No mês de conscientização da doença autoimune que afeta o sistema nervoso central, neurologista da Hapvida explica por que ela pode começar com sintomas discretos e destaca a importância do diagnóstico precoce
Alterações aparentemente simples podem indicar um problema neurológico que
merece atenção. Crônica e autoimune, a esclerose múltipla provoca lesões no
cérebro e na medula espinhal. Reconhecer os sinais logo no início favorece o
tratamento e ajuda a preservar a autonomia e a capacidade funcional dos
pacientes. No país, a Associação Brasileira de Esclerose Múltipla (Abem) estima
mais de 40 mil pessoas diagnosticadas.
De acordo com o neurologista da Hapvida, Sidney Godoi, os primeiros sintomas
podem variar bastante de uma pessoa para outra. Porém, alguns dos sinais mais
comuns são perda de visão de um dos olhos ou vista embaçada, formigamentos
persistentes, sensação de choque ao movimentar o pescoço, fraqueza em um braço
ou perna, dificuldade para caminhar, desequilíbrio ou visão dupla.
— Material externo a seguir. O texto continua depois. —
(* ===== verification/KHeap.v ===== *)
(** * Kernel heap (Kern/Kernel/kheap.c, kheap.h)

    Variable-sized buffers: eight size classes of blocks carved out of single
    pages and linked in free lists, and page runs with a header for anything
    larger.  Memory is a store of 64-bit words; the first word of a page holds
    the header that [kfree] reads. *)

From S2P Require Import Prelude Irq Addr Platform Pmm.

Definition NUM_BUCKETS : Z := 8.
Definition g_bucket_sizes : list Z := [16; 32; 64; 128; 256; 512; 1024; 2048].
Definition SLAB_MAGIC : Z := 0x534C4142.
Definition BIG_MAGIC : Z := 0x42494721.
Definition KHEAP_POISON_BYTE : Z := 0xA5.

(** [slab_page_hdr_t] and [big_alloc_hdr_t] as the eight bytes they occupy:
    a 32-bit magic, then two 16-bit fields or one 32-bit field. *)
Definition slab_page_hdr (bucket_index block_size : Z) : Z :=
  SLAB_MAGIC + 2 ^ 32 * (u16 bucket_index + 2 ^ 16 * u16 block_size).
Definition big_alloc_hdr (pages : Z) : Z := BIG_MAGIC + 2 ^ 32 * u32 pages.
Definition sizeof_hdr : Z := 8.
Definition hdr_magic (w : Z) : Z := u32 w.
Definition hdr_bucket_index (w : Z) : Z := u16 (w / 2 ^ 32).
Definition hdr_block_size (w : Z) : Z := u16 (w / 2 ^ 48).
Definition hdr_pages (w : Z) : Z := u32 (w / 2 ^ 32).

(** The counters of kheap.c. *)
Record kheap_counts := mkCounts {
  g_kheap_cur_bytes : Z; g_kheap_peak_bytes : Z;
  g_kheap_small_allocs : list Z; g_kheap_small_frees : list Z;
  g_kheap_big_alloc_calls : Z; g_kheap_big_free_calls : Z; g_kheap_fail_calls : Z;
  g_kheap_kmalloc_calls : Z; g_kheap_kfree_calls : Z; g_kheap_bucket_refills : list Z;
}.

(** [g_freelist], the counters, memory and the page manager.  Memory holds
    64-bit words by their address; the heap's own words (headers, links, poison)
    are at multiples of 8, so no two of them overlap. *)
Record kheap_state := mkKh {
  kh_pmm : pmm_globals; kh_mem : gmap Z Z; g_freelist : list Z; kh_counts : kheap_counts;
}.

Definition kh_pmm_lens : lens kheap_state pmm_globals :=
  mkLens kh_pmm (λ g s, mkKh g (kh_mem s) (g_freelist s) (kh_counts s)).
Definition get_word (p : Z) : M kheap_state Z := s <- get_st ;; load (kh_mem s !! p).
Definition upd_mem (f : gmap Z Z → gmap Z Z) : M kheap_state unit :=
  modify (λ s, mkKh (kh_pmm s) (f (kh_mem s)) (g_freelist s) (kh_counts s)).
Definition get_free (b : nat) : M kheap_state Z := s <- get_st ;; load (g_freelist s !! b).
Definition set_free (b : nat) (p : Z) : M kheap_state unit :=
  modify (λ s, mkKh (kh_pmm s) (kh_mem s) (<[b := p]> (g_freelist s)) (kh_counts s)).
Definition count (f : kheap_counts → kheap_counts) : M kheap_state unit :=
  modify (λ s, mkKh (kh_pmm s) (kh_mem s) (g_freelist s) (f (kh_counts s))).
Definition bump (b : nat) (l : list Z) : list Z := alter (λ x, u64 (x + 1)) b l.

(** ** Operations *)

Definition kheap_account_alloc (bytes : Z) (c : kheap_counts) : kheap_counts :=
  let cur := u64 (g_kheap_cur_bytes c + bytes) in
  mkCounts cur (if g_kheap_peak_bytes c <? cur then cur else g_kheap_peak_bytes c)
    (g_kheap_small_allocs c) (g_kheap_small_frees c) (g_kheap_big_alloc_calls c) (g_kheap_big_free_calls c)
    (g_kheap_fail_calls c) (g_kheap_kmalloc_calls c) (g_kheap_kfree_calls c) (g_kheap_bucket_refills c).
Definition kheap_account_free (bytes : Z) (c : kheap_counts) : kheap_counts :=
  mkCounts (if bytes <=? g_kheap_cur_bytes c then g_kheap_cur_bytes c - bytes else 0) (g_kheap_peak_bytes c)
    (g_kheap_small_allocs c) (g_kheap_small_frees c) (g_kheap_big_alloc_calls c) (g_kheap_big_free_calls c)
    (g_kheap_fail_calls c) (g_kheap_kmalloc_calls c) (g_kheap_kfree_calls c) (g_kheap_bucket_refills c).
Definition count_small_alloc (b : nat) (c : kheap_counts) : kheap_counts :=
  mkCounts (g_kheap_cur_bytes c) (g_kheap_peak_bytes c)
    (bump b (g_kheap_small_allocs c)) (g_kheap_small_frees c) (g_kheap_big_alloc_calls c) (g_kheap_big_free_calls c)
    (g_kheap_fail_calls c) (g_kheap_kmalloc_calls c) (g_kheap_kfree_calls c) (g_kheap_bucket_refills c).
Definition count_small_free (b : nat) (c : kheap_counts) : kheap_counts :=
  mkCounts (g_kheap_cur_bytes c) (g_kheap_peak_bytes c)
    (g_kheap_small_allocs c) (bump b (g_kheap_small_frees c)) (g_kheap_big_alloc_calls c) (g_kheap_big_free_calls c)
    (g_kheap_fail_calls c) (g_kheap_kmalloc_calls c) (g_kheap_kfree_calls c) (g_kheap_bucket_refills c).
Definition count_calls (big_a big_f fail km kf : Z) (c : kheap_counts) : kheap_counts :=
  mkCounts (g_kheap_cur_bytes c) (g_kheap_peak_bytes c)
    (g_kheap_small_allocs c) (g_kheap_small_frees c)
    (u64 (g_kheap_big_alloc_calls c + big_a)) (u64 (g_kheap_big_free_calls c + big_f))
    (u64 (g_kheap_fail_calls c + fail)) (u64 (g_kheap_kmalloc_calls c + km)) (u64 (g_kheap_kfree_calls c + kf))
    (g_kheap_bucket_refills c).
Definition count_refill (b : nat) (c : kheap_counts) : kheap_counts :=
  mkCounts (g_kheap_cur_bytes c) (g_kheap_peak_bytes c)
    (g_kheap_small_allocs c) (g_kheap_small_frees c) (g_kheap_big_alloc_calls c) (g_kheap_big_free_calls c)
    (g_kheap_fail_calls c) (g_kheap_kmalloc_calls c) (g_kheap_kfree_calls c) (bump b (g_kheap_bucket_refills c)).

(** The first class that is large enough; [None] is -1. *)
Fixpoint bucket_scan (size : Z) (i : nat) (l : list Z) : option nat :=
  match l with
  | [] => None
  | bs :: l => if size <=? bs then Some i else bucket_scan size (S i) l
  end.
Definition bucket_for_size (size : Z) : option nat := bucket_scan size 0 g_bucket_sizes.

(** The blocks of a new page, pushed one by one. *)
Fixpoint refill_loop (b : nat) (p bs fin : Z) (fuel : nat) : M kheap_state unit :=
  match fuel with
  | O => fault
  | S fuel =>
    if u64 (p + bs) <=? fin then
      h <- get_free b ;;
      upd_mem <[p := h]> ;;;
      set_free b p ;;;
      refill_loop b (u64 (p + bs)) bs fin fuel
    else ret tt
  end.

Definition refill_bucket (b : nat) : M kheap_state unit :=
  when (Z.of_nat b <? NUM_BUCKETS) (count (count_refill b)) ;;;
  r <- zoom kh_pmm_lens pmm_alloc_page_va ;;
  match r with
  | None => ret tt
  | Some (page_va, _) =>
    bs <- load (g_bucket_sizes !! b) ;;
    upd_mem <[page_va := slab_page_hdr (Z.of_nat b) bs]> ;;;
    let start := u64 (page_va + sizeof_hdr) in
    let start := Z.land (u64 (start + u64 (bs - 1))) (u64_not (u64 (bs - 1))) in
    let fin := u64 (page_va + PAGE_SIZE) in
    refill_loop b start bs fin (Z.to_nat PAGE_SIZE)
  end.

Definition kheap_init : M kheap_state unit :=
  modify (λ s, mkKh (kh_pmm s) (kh_mem s) (replicate (Z.to_nat NUM_BUCKETS) 0) (kh_counts s)).

Definition kheap_alloc_pages (pages : Z) : M kheap_state (option Z) :=
  ASSERT_THREAD_CONTEXT ;;;
  if pages =? 0 then ret None
  else
    r <- zoom kh_pmm_lens (pmm_alloc_pages pages true) ;;
    match r with
    | None => count (count_calls 0 0 1 0 0) ;;; ret None
    | Some pa => ret (Some (phys_to_hh_virt pa))
    end.

Fixpoint free_pages_loop (pa0 i : Z) (n : nat) : M kheap_state unit :=
  match n with
  | O => ret tt
  | S n =>
    zoom kh_pmm_lens (pmm_free_page (u64 (pa0 + u64 (i * PAGE_SIZE)))) ;;;
    free_pages_loop pa0 (i + 1) n
  end.

Definition kheap_free_pages (va pages : Z) : M kheap_state unit :=
  ASSERT_THREAD_CONTEXT ;;;
  if (va =? 0) || (pages =? 0) then ret tt
  else
    let pa0 := align_down_4k (hh_virt_to_phys va) in
    free_pages_loop pa0 0 (Z.to_nat pages).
“O problema é que muitos desses sintomas também podem acontecer em situações
comuns do dia a dia, como estresse, ansiedade e compressões de nervos, por
exemplo, ao cruzarmos as pernas. A diferença é que, na esclerose múltipla,
esses sinais costumam durar mais de 24 horas e aparecem sem uma explicação
evidente. E, muitas vezes, deixam algum grau de limitação. Por isso, quando um
sintoma neurológico persiste ou se repete, é importante investigar”, orienta.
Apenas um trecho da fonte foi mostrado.